Quote exactly the lines running from the line with "Some name =>" to the end of the entries, including both, and nothing else.

Records contained in a dataset:

------------------------

(* ===== verification/RelayConfig.v ===== *)
(** * The Relay program

    Models the files and the TLS identity of [agentpulse-relay/src/config.rs], the
    listener of [server.rs] and the commands of [main.rs].  PEM files,
    certificates, TLS and JSON are third-party code; the clock, the random bytes
    and the outcomes of the socket calls are arguments. *)

From stdpp Require Import base strings numbers sorting gmap list.
From S2P Require Import Prelude Bytes Json Values Dto Net Platform RelayProtocol RelaySpec RelayServer RelayClient.

(** ** Certificates *)

Inductive GeneralName : Type := DNSName (value : rstring) | OtherName.

(** A leaf certificate: its alternative names, if it has that extension, and
    its expiry. *)
Record LeafCertificate : Type := MkLeaf {
  subject_alternative_name : result rstring (option (list GeneralName));
  not_after : Z
}.

Record CertificateStatus : Type := MkCertificateStatus {
  status_name : rstring;
  not_after_unix_seconds : Z;
  remaining_seconds : Z
}.

(** The chain and the key of a TLS server. *)
Record RelayTls : Type := MkRelayTls { tls_chain : list (list Byte.byte); tls_private_key : list Byte.byte }.

(** The libraries; [find_path]: the file a path names; [io_kind]: the kind of an
    error of the file system. *)
Class RelayLibrary : Type := {
  server_config_to_vec_pretty : RelayServerConfig → result rstring (list Byte.byte);
  server_config_from_slice : list Byte.byte → result rstring RelayServerConfig;
  pem_certs : list Byte.byte → result rstring (list (list Byte.byte));
  parse_x509 : list Byte.byte → result rstring LeafCertificate;
  pem_private_key : list Byte.byte → result rstring (option (list Byte.byte));
  private_key_der_try_from : list Byte.byte → result rstring (list Byte.byte);
  with_single_cert : list (list Byte.byte) → list Byte.byte → result rstring unit;
  find_path : rstring → Path;
  io_kind : rstring → IoErrorKind
}.
Class RelayLibraryOk `{RelayLibrary} : Prop := {
  server_config_json : ∀ c bytes, server_config_to_vec_pretty c = Ok bytes → server_config_from_slice bytes = Ok c
}.

(** [str::eq_ignore_ascii_case] *)
Definition eq_ignore_ascii_case (a b : rstring) : bool := bool_decide (to_ascii_lowercase a = to_ascii_lowercase b).

(** *** [Path::with_extension] *)

(** The part of a name before its last dot; a dot that begins it does not count. *)
Fixpoint before_last_dot (name : rstring) : option rstring :=
  match name with
  | [] => None
  | c :: name' =>
      match before_last_dot name' with
      | Some stem => Some (c :: stem)
      | None => if (c =? 46)%N then Some [] else None
      end
  end.
Definition file_stem (name : rstring) : rstring :=
  match before_last_dot name with Some (c :: stem) => c :: stem | _ => name end.
Definition with_extension (path : Path) (extension : rstring) : Path :=
  match last path with
  | Some name => removelast path ++ [file_stem name ++ lit "." ++ extension]
  | None => path
  end.

Section program.
Context `{Externals} `{RelayExternals} `{DiskFaults} `{RelayLibrary}.
Implicit Types (c : RelayServerConfig) (path : Path).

------------------------

Completed task:
  | Some name => removelast path ++ [file_stem name ++ lit "." ++ extension]
  | None => path
  end.

Section program.
Context `{Externals} `{RelayExternals} `{DiskFaults} `{RelayLibrary}.
Implicit Types (c : RelayServerConfig) (path : Path).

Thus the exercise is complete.